EXERCISE BRIEF: Below is a listing. Write out exactly its lines between the one holding "if bool_decide (count" and the one holding "count]> (permits self);", inclusive.

PROVIDED INFORMATION:

Lemma at_fsync_root name w0 d w (QO : unit → World → Prop) QE :
  at_ name w0 d w → (∀ w, at_ name w0 d w → QO tt w) →
  (∀ e w, at_ name w0 d w → ¬ quiet faults → QE e w) →
  wp fsync_root QO QE w.
Proof.
  intros Hat HO HE. apply io_wp_bind, wp_with_err. eapply at_access; [done| |intros; by apply HE].
  intros w1 (Hs&Hn&Hd). apply wp_modify, HO. unfold at_, dir_at in *. simpl.
  split_and!; [done|intros n Hne; rewrite <- (Hn n Hne)|rewrite <- Hd]; rewrite lookup_fmap.
  - by destruct (root w1 !! n) as [[l []]|].
  - by destruct (root w1 !! name) as [[l []]|].
Qed.

Lemma create_spec name w (QO : SessionState → World → Prop) QE :
  dir_at name w = None →
  (∀ st dir' w', at_ name w (Some dir') w' → fresh_dir dir' → locked dir' = true →
     log dir' = Some {| linked := true; node := new_file |} →
     projection st = empty → poisoned st = None → QO st w') →
  (∀ e d' w', at_ name w d' w' → (∀ dir', d' = Some dir' → fresh_dir dir' ∧ locked dir' = false) →
     (quiet faults → ∃ l, root w !! name = Some {| linked := l; node := NodeFile |}) → QE e w') →
  wp (create_session name) QO QE w.
Proof.
  intros Hd HO HE. unfold create_session, create_session_dir.
  assert (at_ name w None w) as Hat by (rewrite <- Hd; apply at_refl).
  assert (∀ e w1, at_ name w None w1 → ¬ quiet faults → QE e w1) as HE0.
  { intros e w1 Hat1 Hq. by apply (HE e None). }
  apply io_wp_bind, io_wp_bind, wp_with_err. apply wp_access; [|].
  2: { intros kind Hf. apply HE0; [done|]. intros Hq. by rewrite Hq in Hf. }
  apply io_wp_bind, wp_get. change (root (looked w)) with (root w).
  destruct (root w !! name) as [[l []]|] eqn:Hroot.
  - apply wp_fail, (HE _ None); [done|done|]. by eauto.
  - unfold dir_at in Hd. by rewrite Hroot in Hd.
  - apply wp_modify.
    assert (at_ name w (Some empty_dir) (set_root (<[name := {| linked := false; node := NodeDir empty_dir |}]> (root w)) (looked w))) as Hat1.
    { unfold at_, dir_at. simpl. split_and!; [done| |by rewrite lookup_insert_eq].
      intros n Hn. by rewrite lookup_insert_ne. }
    assert (∀ e dir' w', at_ name w (Some dir') w' → fresh_dir dir' → ¬ quiet faults →
      ∀ w'', at_ name w' (set_locked false <$> dir_at name w') w'' → QE e w'') as Hfail.
    { intros e dir' w' Hat' Hfresh Hq w'' Hat''. destruct Hat' as (Hs&Hn&Hd'). rewrite Hd' in Hat''.
      apply (HE e (Some (set_locked false dir'))); [|by intros ? [= <-]|done].
      eapply at_trans; [by split_and!|done]. }
    assert (fresh_dir (set_locked true empty_dir)) as Hfresh0 by (split; [done|by left]).
    eapply at_with_lock; [exact Hat1|..].
    + intros w2 Hat2 _. apply io_wp_bind. eapply at_open_log; [done|..].
      2: { intros e w3 Hat3 Hq. exact (Hfail e _ w3 Hat3 Hfresh0 Hq). }
      intros w3 Hat3. simpl in Hat3.
      assert (∀ l, fresh_dir (set_log (Some {| linked := l; node := new_file |})
        (set_locked true empty_dir))) as Hfresh1 by (split; [done|right; by eexists]).
      apply io_wp_bind, io_wp_bind, wp_with_err. eapply at_access; [done|..].
      2: { intros e w4 Hat4 Hq. exact (Hfail _ _ w4 Hat4 (Hfresh1 _) Hq). }
      intros w4 Hat4. eapply at_on_dir; [done|]. intros w5 Hat5. simpl in Hat5.
      apply io_wp_bind. eapply at_fsync_root; [done|..].
      2: { intros e w6 Hat6 Hq. exact (Hfail _ _ w6 Hat6 (Hfresh1 _) Hq). }
      intros w6 Hat6. apply io_wp_ret, (HO _ _ w6 Hat6); try done. split; [done|right]. by eexists.
    + intros e w2 Hat2 Hq. apply (HE e (Some empty_dir)); [done|..].
      * intros ? [= <-]. split; [|done]. split; [done|by left].
      * intros Hquiet. by specialize (Hq Hquiet).
Qed.
Lemma touched_inv {F : Faults} {stats : StatsWork} sid acks w :
  world_inv shown acks w → world_inv shown acks (touch sid false w).1.
Proof.
  intros Hw. pose proof (touch_inv sid false acks w Hw) as Ht. unfold wp in Ht.
  destruct (touch sid false w) as [w' [o|e|]]; simpl in *; [apply Ht|done..].
Qed.

Lemma dispatch_inv {F : Faults} {stats : StatsWork} command acks w w' reply :
  world_inv shown acks w → shows shown command → dispatch_command command w = (w', reply) →
  world_inv shown (acks ++ acknowledged command reply) w'.
Proof using laws no_collision.
  intros Hw Hshows. destruct command as [sid|tx| | |sid|]; simpl; unfold answer_with.
  - pose proof (touched_inv sid acks w Hw) as Ht. rewrite <- view_touches in Ht.
    destruct (actor_context_view sid w) as [w1 r]. intros [= <- <-]. by rewrite app_nil_r.
  - pose proof (actor_commit_inv tx acks w Hw Hshows) as Hc. unfold wp in Hc.
    destruct (actor_commit tx w) as [w1 [c|e|]]; simpl in Hc; [| |done]; intros [= <- <-];
      simpl; by rewrite ?app_nil_r.
  - pose proof (keeps_list_sessions w) as Hk. destruct (actor_list_sessions w) as [w1 r].
    intros [= <- <-]. rewrite app_nil_r. by eapply world_same.
  - pose proof (keeps_list_summaries w) as Hk. destruct (actor_list_session_summaries w) as [w1 r].
    intros [= <- <-]. rewrite app_nil_r. by eapply world_same.
  - pose proof (touched_inv sid acks w Hw) as Ht. rewrite <- recover_touches in Ht.
    destruct (recover_session sid w) as [w1 r]. intros [= <- <-]. by rewrite app_nil_r.
  - intros [= <- <-]. by rewrite app_nil_r.
Qed.
Definition live_new : LiveOperationSnapshot :=
  {| live_operation_id := None; live_turn_id := None; live_model_call_id := None;
     live_text := ""; live_reasoning := ""; text_truncated := false;
     reasoning_truncated := false; live_needs_resync := false; live_tool_progress := [];
     live_usage := None |}.

Definition live_is_empty (self : LiveOperationSnapshot) : bool :=
  negb (session.is_some (live_operation_id self)) && str_is_empty (live_text self)
  && str_is_empty (live_reasoning self) && is_nil (live_tool_progress self).

Definition live_with_ids (op turn : option string) (l : LiveOperationSnapshot)
    : LiveOperationSnapshot :=
  {| live_operation_id := op; live_turn_id := turn; live_model_call_id := live_model_call_id l;
     live_text := live_text l; live_reasoning := live_reasoning l;
     text_truncated := text_truncated l; reasoning_truncated := reasoning_truncated l;
     live_needs_resync := live_needs_resync l; live_tool_progress := live_tool_progress l;
     live_usage := live_usage l |}.

Definition live_accept (operation_id turn_id : string) (l : LiveOperationSnapshot) :=
  live_with_ids (Some operation_id) (Some turn_id) l.
Definition live_start_operation (operation_id : string) (l : LiveOperationSnapshot) :=
  live_with_ids (Some operation_id) (live_turn_id l) l.
Definition live_start_turn (turn_id : string) (l : LiveOperationSnapshot) :=
  live_with_ids (live_operation_id l) (Some turn_id) l.

Definition live_start_model_call (model_call_id : string) (l : LiveOperationSnapshot)
    : LiveOperationSnapshot :=
  {| live_operation_id := live_operation_id l; live_turn_id := live_turn_id l;
     live_model_call_id := Some model_call_id; live_text := ""; live_reasoning := "";
     text_truncated := false; reasoning_truncated := false;
     live_needs_resync := live_needs_resync l; live_tool_progress := live_tool_progress l;
     live_usage := None |}.
(* ===== verification/ServiceFeed.v ===== *)
(** The lanes between the agent service and its frontend
    (src/crates/philo-agent-service/src/frontend/feed.rs and client.rs): the
    feed with its resync protocol, the reply credits, and the client that
    merges the two update lanes.

    A bounded channel is a [Lane]: all that was sent on it, how much the
    receiver took, and how many of its permits are held. A held permit is
    owned by a reply credit, or for a moment by a call of [reserve]. *)

From S2P Require Import Prelude RustStr Kernel Session Tools Runtime.
From S2P Require Import Service.
Import service.

Module feed.

(** ** Channels *)

Record Lane (A : Type) : Type := {
  lane_cap : nat;
  lane_sent : list A;
  lane_taken : nat;
  lane_held : nat;
  receiver_gone : bool
}.
Arguments lane_cap {A} _.
Arguments lane_sent {A} _.
Arguments lane_taken {A} _.
Arguments lane_held {A} _.
Arguments receiver_gone {A} _.
Arguments Build_Lane {A} _ _ _ _ _.

Definition lane_new {A} (cap : nat) : Lane A := Build_Lane cap [] 0 0 false.

Definition unread {A} (l : Lane A) : list A := drop (lane_taken l) (lane_sent l).
Definition occupied {A} (l : Lane A) : nat := length (unread l) + lane_held l.

Definition lane_push {A} (x : A) (l : Lane A) : Lane A :=
  Build_Lane (lane_cap l) (lane_sent l ++ [x]) (lane_taken l) (lane_held l) (receiver_gone l).
Definition lane_hold {A} (n : nat) (l : Lane A) : Lane A :=
  Build_Lane (lane_cap l) (lane_sent l) (lane_taken l) (lane_held l + n) (receiver_gone l).
Definition lane_release {A} (n : nat) (l : Lane A) : Lane A :=
  Build_Lane (lane_cap l) (lane_sent l) (lane_taken l) (lane_held l - n) (receiver_gone l).

Inductive TrySend : Type := SendOk | SendFull | SendClosed.

(** [Sender::try_send] and, without the message, [try_reserve_owned]. *)
Definition send_state {A} (l : Lane A) : TrySend :=
  if receiver_gone l then SendClosed
  else if bool_decide (occupied l < lane_cap l) then SendOk else SendFull.

Definition try_send {A} (x : A) (l : Lane A) : Lane A * TrySend :=
  match send_state l with SendOk => (lane_push x l, SendOk) | r => (l, r) end.

(** [Receiver::try_recv]. *)
Definition try_recv {A} (l : Lane A) : Lane A * option A :=
  match unread l with
  | x :: _ =>
      (Build_Lane (lane_cap l) (lane_sent l) (S (lane_taken l)) (lane_held l) (receiver_gone l),
       Some x)
  | [] => (l, None)
  end.

(** ** feed.rs: reply credits *)

Record ReplyCredits : Type := {
  permits : gmap FrontendRequestId nat;
  credits_closed : bool
}.

Definition credits_new : ReplyCredits := {| permits := ∅; credits_closed := false |}.

(** The permits of all requests. *)
Definition credits_total (c : ReplyCredits) : nat :=
  map_fold (λ _ n total, n + total) 0 (permits c).

(** [try_reserve_owned], [count] times: the lane when all succeed. *)
Fixpoint reserve_all {A} (count : nat) (l : Lane A) : option (Lane A) :=
  match count with
  | 0 => Some l
  | S count =>
      match send_state l with
      | SendOk => reserve_all count (lane_hold 1 l)
      | _ => None
      end
  end.

Definition reserve (request_id : FrontendRequestId) (count : nat) {A} (l : Lane A)
    (self : ReplyCredits) : Lane A * ReplyCredits * bool :=
  if bool_decide (count = 0) then (l, self, true)
  else if credits_closed self then (l, self, false)
  else
    match reserve_all count l with
    | None => (l, self, false)
    | Some l' =>
        match permits self !! request_id with
        | Some _ => (l, self, false)
        | None =>
            (l', {| permits := <[request_id := count]> (permits self);
                    credits_closed := credits_closed self |}, true)
        end
    end.

(** [take]: one permit of a request, which leaves the credits. *)
Definition take_credit (request_id : FrontendRequestId) (self : ReplyCredits)
    : option ReplyCredits :=
  match permits self !! request_id with
  | Some (S n) =>
      Some {| permits := if bool_decide (n = 0) then delete request_id (permits self)
                         else <[request_id := n]> (permits self);
              credits_closed := credits_closed self |}
  | _ => None
  end.

(** [cancel]: the credits without the request, and the permits given back. *)
Definition cancel_credit (request_id : FrontendRequestId) (self : ReplyCredits)
    : ReplyCredits * nat :=
  ({| permits := delete request_id (permits self); credits_closed := credits_closed self |},
   default 0 (permits self !! request_id)).

Definition close_credits (self : ReplyCredits) : ReplyCredits * nat :=
  ({| permits := ∅; credits_closed := true |}, credits_total self).

(** ** feed.rs: the feed *)

Inductive FeedPush : Type := Sent | Dropped | PushBackpressured | PushDisconnected.
#[export] Instance FeedPush_eq_dec : EqDecision FeedPush.
Proof. solve_decision. Defined.

(** What happened to an update: the result of its push, or that it went out
    later than it was made, as [ResyncRequired] and a retained snapshot do. *)
Inductive FeedAct : Type :=
| Pushed (u : FrontendUpdate) (r : FeedPush)
| Recovered (u : FrontendUpdate).

(** [history] is not in the code: all acts so far. *)
Record FrontendFeed : Type := {
  tx : Lane FrontendUpdate;
  critical_tx : Lane FrontendUpdate;
  credits : ReplyCredits;
  pending_snapshot : option FrontendUpdate;
  needs_resync : bool;
  awaiting_snapshot : bool;
  disconnected : bool;
  history : list FeedAct
}.

(** Field updates. *)
Definition set_tx v (f : FrontendFeed) : FrontendFeed :=
  Build_FrontendFeed v (critical_tx f) (credits f) (pending_snapshot f) (needs_resync f)
    (awaiting_snapshot f) (disconnected f) (history f).
Definition set_critical_tx v (f : FrontendFeed) : FrontendFeed :=
  Build_FrontendFeed (tx f) v (credits f) (pending_snapshot f) (needs_resync f)
    (awaiting_snapshot f) (disconnected f) (history f).
Definition set_credits v (f : FrontendFeed) : FrontendFeed :=
  Build_FrontendFeed (tx f) (critical_tx f) v (pending_snapshot f) (needs_resync f)
    (awaiting_snapshot f) (disconnected f) (history f).
Definition set_pending_snapshot v (f : FrontendFeed) : FrontendFeed :=
  Build_FrontendFeed (tx f) (critical_tx f) (credits f) v (needs_resync f) (awaiting_snapshot f)
    (disconnected f) (history f).
Definition set_needs_resync v (f : FrontendFeed) : FrontendFeed :=
  Build_FrontendFeed (tx f) (critical_tx f) (credits f) (pending_snapshot f) v
    (awaiting_snapshot f) (disconnected f) (history f).
Definition set_awaiting_snapshot v (f : FrontendFeed) : FrontendFeed :=
  Build_FrontendFeed (tx f) (critical_tx f) (credits f) (pending_snapshot f) (needs_resync f) v
    (disconnected f) (history f).
Definition set_disconnected v (f : FrontendFeed) : FrontendFeed :=
  Build_FrontendFeed (tx f) (critical_tx f) (credits f) (pending_snapshot f) (needs_resync f)
    (awaiting_snapshot f) v (history f).
Definition set_history v (f : FrontendFeed) : FrontendFeed :=
  Build_FrontendFeed (tx f) (critical_tx f) (credits f) (pending_snapshot f) (needs_resync f)
    (awaiting_snapshot f) (disconnected f) v.

Definition feed_new (cap critical_cap : nat) : FrontendFeed :=
  {| tx := lane_new cap; critical_tx := lane_new critical_cap; credits := credits_new;
     pending_snapshot := None; needs_resync := false; awaiting_snapshot := false;
     disconnected := false; history := [] |}.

EXERCISE SOLUTION:
  if bool_decide (count = 0) then (l, self, true)
  else if credits_closed self then (l, self, false)
  else
    match reserve_all count l with
    | None => (l, self, false)
    | Some l' =>
        match permits self !! request_id with
        | Some _ => (l, self, false)
        | None =>
            (l', {| permits := <[request_id := count]> (permits self);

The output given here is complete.